Ажулай наблюдал за мной все так же спокойно, его руки свободно лежали на бедрах. У него были такие синие глаза! Бывают же такие! Почему-то его прямой взгляд, бесстрашный и безмятежный, заставил меня смутиться больше, чем предыдущее молчание.

— У меня есть сад дома. В Америке, — пояснила я. — Я всегда стараюсь найти золотую середину — располагаю растения в определенной последовательности, но все равно учитываю то, как они растут в дикой природе. Что касается цветов, ну, я тоже... — Я замолчала. Я несла невесть что, а ведь просто хотела сказать, что рисую природу. Почему я рассказывала этому мужчине о себе больше, чем кому-либо другому, с тех пор как уехала из Олбани? — Мне очень нравятся растения, — заключила я.

Ажулай кивнул.

— Вам нужно снова посетить Сад Мажорель, — убежденно сказал он. Неожиданно он отвел от меня взгляд. — А, вот и ты! — Он поднялся, глядя на лестницу.

— Почему она здесь? — спросила Манон, нахмурившись.

Баду выглянул из-за нее. Ажулай пошел навстречу Манон, поднялся по ступенькам и протянул ей руку.

— Пойдем. Мы гостеприимные люди, Манон. Когда приходит гость, мы предлагаем ему чай и еду. — Он сказал это снисходительно, как будто для Баду. — Пойдем, — повторил он, беря ее за руку.

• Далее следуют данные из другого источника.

(** X12. When the field has an error element, [validateField] leaves the
    three marks in agreement with its verdict: [aria-invalid] is ["true"]
    for an invalid field and ["false"] for a valid one, the [error] class
    is present exactly on an invalid field, and the error element holds a
    non-empty message exactly for an invalid field. *)
Theorem validateField_marks (field : Field) (doc : Elements) :
  getElementById (errorId field) doc <> None ->
  let valid := fst (validateField field doc) in
  let field' := fst (snd (validateField field doc)) in
  let doc' := snd (snd (validateField field doc)) in
  field_aria_invalid field' = Some (if valid then "false" else "true")%string /\
  classList_contains FORM_CLASSES.ERROR (field_classList field') = negb valid /\
  (exists message,
     getElementById (errorId field') doc' = Some message /\
     (message = ""%string <-> valid = true)) /\
  field_value field' = field_value field.
Proof.
  exact (validateField_marked field doc).
Qed.

Lemma validateField_marks_witness :
  field_aria_invalid (fst (snd (validateField sample_name_field sample_elements)))
  = Some "true"%string.
Proof.
  assert (Hel : getElementById (errorId sample_name_field) sample_elements <> None)
    by (vm_compute; discriminate).
  exact (proj1 (validateField_marks sample_name_field sample_elements Hel)).
Defined.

Она лишь слегка улыбнулась в ответ. Я увидела, что она снова накрасилась и на этот раз надела другую накидку, из красивого пурпурного и розовато-лилового шелка. На ногах у нее были бордовые атласные тапочки с вышитой виноградной лозой кремового цвета. Волосы, густые и роскошные, спадали с ее плеч. Она спустилась с лестницы, и до меня донеся запах ее духов.

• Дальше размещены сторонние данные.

Lemma child_tty_modes_good (s : termios) : child_modes (child_tty_modes s).
Proof.
  split; [apply child_tty_modes_flags|].
  rewrite child_tty_modes_length. intros Hlen.
  apply child_tty_modes_chars. rewrite Hlen. unfold VEOF, NCCS. lia.
Qed.

Lemma tty_call_sets_modes (fd : Z) (good : termios -> Prop) (t : termios)
    (c : syscall) :
  good t -> tty_call fd (requested_action false) t c -> sets_modes fd good c.
Proof.
  intros Hgood. destruct c; cbn [tty_call sets_modes]; try tauto.
  intros (-> & -> & ->). repeat split. exact Hgood.
Qed.

(** Reading the modes, changing them by [f] and setting them. *)
Lemma get_change_set_calls (fd : Z) (f : termios -> termios)
    (good : termios -> termios -> Prop) (k : tty_script) (w : world) :
  (forall s, good s (f s)) ->
  resets_modes fd good k w
    (snd (final
            (match emacs_get_tty fd k w with
             | Esc e s => Esc e s
             | Ret (_, s) (k1, w1) =>
                 match emacs_set_tty fd {| main := f (main s) |} false
                         k1 w1 with
                 | Esc e s' => Esc e s'
                 | Ret _ s' => Ret tt s'
                 end
             end))).
Proof.
  intros Hgood. unfold resets_modes, emacs_get_tty.
  destruct (get_answers k) as [|g rest]; [reflexivity|].
  pose proof (after_get_strace fd g w) as Hg. unfold after_get in Hg.
  assert (Hread : snd (fst (sys_tcgetattr fd zeroed g w)) = readback g)
    by (destruct g; reflexivity).
  destruct (sys_tcgetattr fd zeroed g w) as [[r t] w1].
  cbn [fst snd] in Hg, Hread. subst t. cbn [main].
  destruct (set_tty_loop_calls 10 fd {| main := f (readback g) |} false
              {| set_answers := set_answers k; get_answers := rest |} w1)
    as (new & Hnew & Hall).
  unfold emacs_set_tty.
  destruct (set_tty_loop 10 fd _ false _ w1) as [r' s'|e s'];
    cbn [final snd] in Hnew |- *; exists new; rewrite Hnew, Hg;
    (split; [reflexivity|]);
    (eapply Forall_impl; [exact Hall|]);
    intros c; apply tty_call_sets_modes; apply Hgood.
Qed.

Lemma get_change_set_returns (fd : Z) (f : termios -> termios)
    (k : tty_script) (w : world) :
  (10 <= length (set_answers k))%nat ->
  (11 <= length (get_answers k))%nat ->
  exists s,
    match emacs_get_tty fd k w with
    | Esc e s => Esc e s
    | Ret (_, s) (k1, w1) =>
        match emacs_set_tty fd {| main := f (main s) |} false k1 w1 with
        | Esc e s' => Esc e s'
        | Ret _ s' => Ret tt s'
        end
    end = Ret tt s.
Proof.
  intros Hs Hg. unfold emacs_get_tty.
  destruct (get_answers k) as [|g rest]; [cbn [length] in Hg; lia|].
  cbn [length] in Hg.
  destruct (sys_tcgetattr fd zeroed g w) as [[r t] w1].
  destruct (set_tty_loop_returns 10 fd {| main := f t |} false
              {| set_answers := set_answers k; get_answers := rest |} w1)
    as (r' & s' & Heq); [exact Hs | cbn [get_answers]; lia |].
  unfold emacs_set_tty. cbn [main]. rewrite Heq. exists s'. reflexivity.
Qed.

(** Property X1.  [child_setup_tty] makes no call while the driver has not
    answered its [tcgetattr].  Otherwise it reads the modes of [out] once,
    and every call after that is on [out]; each [tcsetattr] among them is
    made with TCSADRAIN and asks for the modes of an inferior's terminal:
    ECHO off, ISIG and ICANON on, OPOST on, ONLCR, OLCUC and every output
    delay off, IUCLC and ISTRIP off, eight-bit characters and, in a [c_cc]
    of NCCS slots, erase and kill disabled, C-d for end of file, and quit
    and interrupt characters that are not disabled.  With ten answers to
    [tcsetattr] and eleven to [tcgetattr] at hand it returns. *)
Theorem child_setup_tty_modes (out : Z) (k : tty_script) (w : world) :
  resets_modes out (fun _ => child_modes) k w
    (snd (final (child_setup_tty out k w)))
  /\ ((length (set_answers k) < 10)%nat
      \/ (length (get_answers k) < 11)%nat
      \/ exists s, child_setup_tty out k w = Ret tt s).
Proof.
  split.
  - apply (get_change_set_calls out child_tty_modes (fun _ => child_modes)).
    intros s. apply child_tty_modes_good.
  - destruct (Nat.lt_ge_cases (length (set_answers k)) 10) as [Hs|Hs];
      [left; exact Hs|].
    destruct (Nat.lt_ge_cases (length (get_answers k)) 11) as [Hg|Hg];
      [right; left; exact Hg|].
    right. right. apply get_change_set_returns; assumption.
Qed.

(** Property X2.  On a terminal that already has the modes [child_setup_tty]
    sets, [child_setup_tty] asks for the modes it has read, unchanged. *)
Theorem child_setup_tty_twice (out : Z) (s : termios) (sets : list answer)
    (gets : list get_answer) (w : world) :
  resets_modes out (fun read asked => asked = read /\ child_modes asked)
    {| set_answers := sets;
       get_answers := Attributes (child_tty_modes s) :: gets |} w
    (snd (final
            (child_setup_tty out
               {| set_answers := sets;
                  get_answers := Attributes (child_tty_modes s) :: gets |}
               w))).
Proof.
  pose proof (get_change_set_calls out child_tty_modes
                (fun read asked => asked = child_tty_modes read
                                   /\ child_modes asked)
                {| set_answers := sets;
                   get_answers := Attributes (child_tty_modes s) :: gets |} w)
    as H.
  unfold resets_modes in *. cbn [get_answers readback] in *.
  destruct H as (new & Hnew & Hall).
  { intros s0. split; [reflexivity | apply child_tty_modes_good]. }
  exists new. split; [exact Hnew|].
  eapply Forall_impl; [exact Hall|].
  intros c. rewrite child_tty_modes_idempotent. tauto.
Qed.

Lemma no_echo_modes_flags (s : termios) : no_echo_flags s (no_echo_modes s).
Proof.
  unfold no_echo_flags, no_echo_modes.
  cbn [c_iflag c_oflag c_cflag c_lflag c_cc].
  repeat split; bitwise.
Qed.

Lemma no_echo_modes_idempotent (s : termios) :
  no_echo_modes (no_echo_modes s) = no_echo_modes s.
Proof.
  apply termios_eq; try reflexivity.
  unfold no_echo_modes. cbn [c_lflag]. bitwise.
Qed.

(** Property X3.  [suppress_echo_on_tty] reads the modes of [fd] once and
    then only asks, with TCSADRAIN, for modes that have ICANON and ECHO off
    and are what was read in every other bit of [c_lflag], in [c_iflag],
    [c_oflag], [c_cflag] and in the control characters; asked a second
    time it would leave [c_lflag] as it is.  With ten answers to
    [tcsetattr] and eleven to [tcgetattr] at hand it returns. *)
Theorem suppress_echo_on_tty_modes (fd : Z) (k : tty_script) (w : world) :
  resets_modes fd no_echo_flags k w
    (snd (final (suppress_echo_on_tty fd k w)))
  /\ (forall read asked again,
        no_echo_flags read asked -> no_echo_flags asked again ->
        c_lflag again = c_lflag asked)
  /\ ((length (set_answers k) < 10)%nat
      \/ (length (get_answers k) < 11)%nat
      \/ exists s, suppress_echo_on_tty fd k w = Ret tt s).
Proof.
  split; [|split].
  - apply (get_change_set_calls fd no_echo_modes no_echo_flags).
    apply no_echo_modes_flags.
  - unfold no_echo_flags. intros read asked again (H1 & _) (H2 & H3 & _).
    revert H1 H2 H3.
    generalize (c_lflag again), (c_lflag asked), (Z.lor ICANON ECHO).
    clear. intros x y m. bitwise.
  - destruct (Nat.lt_ge_cases (length (set_answers k)) 10) as [Hs|Hs];
      [left; exact Hs|].
    destruct (Nat.lt_ge_cases (length (get_answers k)) 11) as [Hg|Hg];
      [right; left; exact Hg|].
    right. right. apply get_change_set_returns; assumption.
Qed.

Она была похожа на чудесный цветок, манящий всех подойти полюбоваться им, глубоко вдохнуть аромат и восхититься его красотой.

Я сидела, положив руки на колени, в своем простом кисейном синем платье и тяжелых черных ботинках. Как обычно, мои волосы слегка растрепались. Одна прядь упала на мою щеку и, наверное, скрыла мой шрам.

— Садись сюда, — сказал Ажулай, держа Манон за руку, пока она усаживалась туда, где сидел он, — на кушетку. — Баду, возьми табурет и сядь рядом с мадемуазель О'Шиа, — добавил он, словно это он был хозяином дома.

Я видела, как естественно он ведет себя с Манон: положил подушку ей за спину, чтобы ей было удобнее, нежно нажал на ее плечо, чтобы она прислонилась к ней, взъерошил волосы Баду и погладил его по щечке.

Ажулай был не похож на других марокканских мужчин, которых я видела в Марракеше. На самом деле я не знала, как общаются марокканские мужчины и женщины. Я понимала, что те мужчины и женщины, которых я видела на базарах и улицах, относятся к рабочему классу. Мужчины продавали свои товары; толкали или тянули повозки по улицам; носили на спинах тяжелые мешки; работали водителями такси и управляли калече; пили чай в компании своих товарищей за небольшими столиками прямо на улицах. Они не были знатными людьми и правителями Марокко. И закутанные женщины, делавшие ежедневные покупки, были или женами этих мужчин, сопровождаемые отцом или сыном, или служанками обитательниц гаремов, принадлежащих мужчинам из высшего марокканского общества.

Я не знала, как Ажулай и Манон вписываются в этот мир. У Ажулая был живой открытый взгляд мужчины в расцвете сил, он обладал не только внешней, но и внутренней привлекательностью. Увидев меня, он не проявил ко мне любопытства, ничем не показал, что осуждает меня, тогда как другие марокканцы либо с вожделением смотрели на меня, либо просто игнорировали. Он относился ко мне (и к Манон, как я заметила) явно как относится к женщине европеец. Его французский был почти правильным, а грамматика вообще идеальной.

Манон смотрела на Ажулая страстным взглядом, иначе и не скажешь. Хотя не было сказано ничего такого, я знала, что этот мужчина был ее любовником. Безусловно. В этом не было никаких сомнений.

Значит, у нее уже не было мужа. Я вспомнила, что она сказала, когда вчера подкрашивала глаза, — что мужчины сходят по ней с ума.

На миг я почувствовала разочарование. Разочарование из-за того, что такой мужчина, как Ажулай, связан с такой женщиной, как Манон. Но я также замечала нечто странное: создавалось впечатление, что Манон и Ажулай словно застряли между двух миров. Она казалась настоящей марокканкой, и тем не менее по происхождению она была француженкой. Он был Синим Человеком Сахары, который, будучи садовником, разговаривал и вел себя изысканно.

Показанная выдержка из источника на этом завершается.